:: AVAILABLE DATA ::

(* ===== verification/Pathspec.v ===== *)
(** * Path names

    namex of kernel/fs.c takes a path apart and looks its elements up, one directory after
    the other; ilock, dirlookup, iunlock and iput compose to a walk over the tree of
    directories on the disk. *)

From S2P Require Import Prelude Monad Riscv Kstring Kstate Spinlock Printf Kalloc Vm Sched Schedspec Bio Log Diskspec Cachespec Logspec Fs Txnspec Inodespec Dirspec.

(** ** The elements of a path

    [p] is the path without its NUL; [cur] is the element that is being read. *)

Fixpoint path_from (cur p : list Z) : list (list Z) :=
  match p with
  | [] => match cur with [] => [] | _ => [cur] end
  | c :: p' =>
      if c =? slash then match cur with [] => path_from [] p' | _ => cur :: path_from [] p' end
      else path_from (cur ++ [c]) p'
  end.

Definition path_elements (p : list Z) : list (list Z) := path_from [] p.

Definition path_char (c : Z) : Prop := c <> 0.

Lemma skip_slashes_nul p r : Forall path_char p ->
  exists q, skip_slashes (p ++ 0 :: r) = q ++ 0 :: r /\ Forall path_char q /\ path_elements q = path_elements p /\ (length q <= length p)%nat /\
    head q <> Some slash.
Proof.
  induction 1 as [|c p Hc Hp IH]; [by exists []|]. cbn [app skip_slashes]. destruct (Z.eqb_spec c slash) as [->|Hne].
  - destruct IH as (q & -> & H1 & H2 & H3 & H4). exists q. split; [done|]. split; [done|]. split; [by rewrite H2|]. split; [cbn; lia|done].
  - exists (c :: p). split; [done|]. split; [by constructor|]. split; [done|]. split; [done|]. cbn. congruence.
Qed.

Lemma path_elem_nul p r : Forall path_char p ->
  exists e q, path_elem (p ++ 0 :: r) = (e, q ++ 0 :: r) /\ p = e ++ q /\ Forall (fun c => c <> slash) e /\ (q = [] \/ head q = Some slash).
Proof.
  induction 1 as [|c p Hc Hp IH].
  - exists [], []. split; [done|]. split; [done|]. split; [constructor|by left].
  - cbn [app path_elem]. destruct (Z.eqb_spec c slash) as [->|Hne]; cbn [orb].
    + exists [], (slash :: p). split; [done|]. split; [done|]. split; [constructor|by right].
    + destruct (Z.eqb_spec c 0); [done|]. destruct IH as (e & q & -> & -> & H1 & H2). exists (c :: e), q.
      split; [done|]. split; [done|]. split; [by constructor|done].
Qed.

Lemma path_from_app cur e q :
  Forall (fun c => c <> slash) e -> path_from cur (e ++ q) = path_from (cur ++ e) q.
Proof.
  intros He. revert cur. induction He as [|c e Hc He IH]; intros cur; [by rewrite app_nil_r|].
  cbn [app path_from]. destruct (Z.eqb_spec c slash); [done|]. rewrite IH, <- app_assoc. done.
Qed.

Lemma path_elements_cons e q :
  e <> [] -> Forall (fun c => c <> slash) e -> (q = [] \/ head q = Some slash) -> path_elements (e ++ q) = e :: path_elements q.
Proof.
  intros Hne He Hq. unfold path_elements. rewrite path_from_app by done. cbn [app]. destruct q as [|c q].
  - cbn. by destruct e.
  - destruct Hq as [|[= ->]]; [done|]. cbn. by destruct e.
Qed.

Lemma path_from_cur p : forall cur, cur <> [] -> path_from cur p <> [].
Proof.
  induction p as [|c p IH]; intros cur Hc; cbn; [by destruct cur|]. destruct (c =? slash); [by destruct cur|].
  apply IH. by destruct cur.
Qed.

Lemma path_elements_nil p : head p <> Some slash -> (path_elements p = [] <-> p = []).
Proof.
  intros H. split; [|by intros ->]. destruct p as [|c p]; [done|]. unfold path_elements. cbn in *. destruct (Z.eqb_spec c slash); [congruence|].
  intros E. by apply path_from_cur in E.
Qed.

(** The element is in the array, cut to fourteen characters. *)

Lemma key_whole n e l : Forall path_char e -> (n <= length e)%nat -> key n (e ++ l) = Some (take n e).
Proof.
  intros He. revert n. induction He as [|c e Hc He IH]; intros [|n] Hn; try done; cbn in *; [lia|].
  destruct (Z.eqb_spec c 0); [done|]. rewrite IH by lia. done.
Qed.

Lemma key_short n e l : Forall path_char e -> (length e < n)%nat -> key n (e ++ 0 :: l) = Some e.
Proof.
  intros He. revert n. induction He as [|c e Hc He IH]; intros [|n] Hn; try done; cbn in *; [lia|].
  destruct (Z.eqb_spec c 0); [done|]. rewrite IH by lia. done.
Qed.

Lemma key_take m n : forall p k, key n p = Some k -> (m <= n)%nat -> key m p = Some (take m k).
Proof.
  revert n. induction m as [|m IH]; intros [|n] [|c p] k Hk Hm; cbn in *; try done; try lia. destruct (c =? 0); [by injection Hk as <-|].
  destruct (key n p) as [k'|] eqn:E; cbn in Hk; [|done]. injection Hk as <-. rewrite (IH n p k' E) by lia. done.
Qed.

Lemma skipelem_spec p r name : Forall path_char p -> length name = 14%nat ->
  match path_elements p with
  | [] => skipelem (p ++ 0 :: r) name = None
  | e :: es => exists name' q, skipelem (p ++ 0 :: r) name = Some (name', q ++ 0 :: r) /\ length name' = 14%nat /\
      key 14 name' = Some (take 14 e) /\ Forall path_char q /\ path_elements q = es /\ (q = [] <-> es = []) /\
      (length q < length p)%nat
  end.
Proof.
  intros Hp Hn. unfold skipelem. destruct (skip_slashes_nul p r Hp) as (p1 & -> & Hp1 & <- & Hl1 & Hh1).
  destruct p1 as [|c p1]; [done|]. cbn [app]. apply Forall_cons in Hp1 as Hp1'. destruct Hp1' as [Hc Hp1'].
  destruct (Z.eqb_spec c 0); [done|]. change (c :: p1 ++ 0 :: r) with ((c :: p1) ++ 0 :: r).
  destruct (path_elem_nul (c :: p1) r Hp1) as (e & q & -> & Ee & He & Hq).
  assert (Hne : e <> []) by (intros ->; cbn in Ee; destruct Hq as [->|Hq]; [done|]; rewrite <- Ee in Hq; by apply Hh1).
  rewrite Ee in Hp1 |- *. apply Forall_app in Hp1 as [Hpe Hpq]. rewrite path_elements_cons by done.
  destruct (skip_slashes_nul q r Hpq) as (q1 & -> & Hq1 & <- & Hl2 & Hh2).
  assert (Hlen : (length q1 < length p)%nat).
  { assert (length (c :: p1) = length e + length q)%nat by (rewrite Ee, length_app; done). destruct e; [done|]. cbn in *. lia. }
  destruct (Z.leb_spec DIRSIZ (Z.of_nat (length e))) as [Hlong|Hshort]; change DIRSIZ with 14 in *; change (Z.to_nat 14) with 14%nat.
  - eexists _, q1. split; [done|]. rewrite length_inserts. split; [done|]. split_and!; try done; try (by symmetry; apply path_elements_nil).
    rewrite <- (take_drop 14 name) at 1. rewrite list_inserts_0_r by (rewrite !length_take; lia).
    rewrite key_whole; [by rewrite take_take|by apply Forall_take|rewrite length_take; lia].
  - eexists _, q1. split; [done|]. rewrite length_insert, length_inserts. split; [done|]. split_and!; try done; try (by symmetry; apply path_elements_nil).
    rewrite (take_ge e) by lia. rewrite <- (take_drop (length e) name) at 1.
    rewrite list_inserts_0_r by (rewrite length_take; lia).
    destruct (drop (length e) name) as [|x l] eqn:E; [apply (f_equal length) in E; rewrite length_drop in E; cbn in E; lia|].
    rewrite insert_app_r_alt, Nat.sub_diag by lia. apply key_short; [done|lia].
Qed.

(** ** The inode cache during a walk

    Two caches with the same references: entry by entry the counts are the same, and a
    referenced entry names the same inode. *)

Definition same_ref (x y : inode) : Prop :=
  i_ref y = i_ref x /\ (0 < i_ref x -> i_dev y = i_dev x /\ i_inum y = i_inum x).

Definition same_refs (ic ic' : list inode) : Prop := Forall2 same_ref ic ic'.

#[export] Instance same_ref_preorder : PreOrder same_ref.
Proof. split; [by split|]. intros x y z [H1 H2] [H3 H4]. split; [congruence|]. intros H. destruct (H2 H), (H4 ltac:(lia)). split; congruence. Qed.

#[export] Instance same_refs_preorder : PreOrder same_refs.
Proof. change (PreOrder (Forall2 same_ref)). apply _. Qed.

Lemma same_refs_insert ic ic' ip x y :
  same_refs ic ic' -> ic !! ip = Some x -> same_ref x y -> same_refs ic (<[ip := y]> ic').
Proof. intros H Hx Hy. rewrite <- (list_insert_id ic ip x Hx). by apply Forall2_insert. Qed.

(** The cache without one reference to its entry [ip]. *)

Definition unref (ip : nat) (ic : list inode) : list inode := alter (fun x => set_i_ref (i_ref x - 1) x) ip ic.

Lemma unref_insert ip x ic : (ip < length ic)%nat -> unref ip (<[ip := x]> ic) = <[ip := set_i_ref (i_ref x - 1) x]> ic.
Proof.
  intros H. unfold unref. rewrite <- (insert_is_alter _ _ _ x) by (by apply list_lookup_insert_eq). by rewrite list_insert_insert_eq.
Qed.

Lemma unref_lookup ip x ic : ic !! ip = Some x -> unref ip ic = <[ip := set_i_ref (i_ref x - 1) x]> ic.
Proof. intros H. unfold unref. symmetry. exact (insert_is_alter (fun x => set_i_ref (i_ref x - 1) x) ic ip x H). Qed.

:::

| PROBLEM TO WORK ON |
Among the records above, which lines hold the word "match"? Copy each one.

| TASK OUTPUT |
  match p with
  | [] => match cur with [] => [] | _ => [cur] end
      if c =? slash then match cur with [] => path_from [] p' | _ => cur :: path_from [] p' end
  match path_elements p with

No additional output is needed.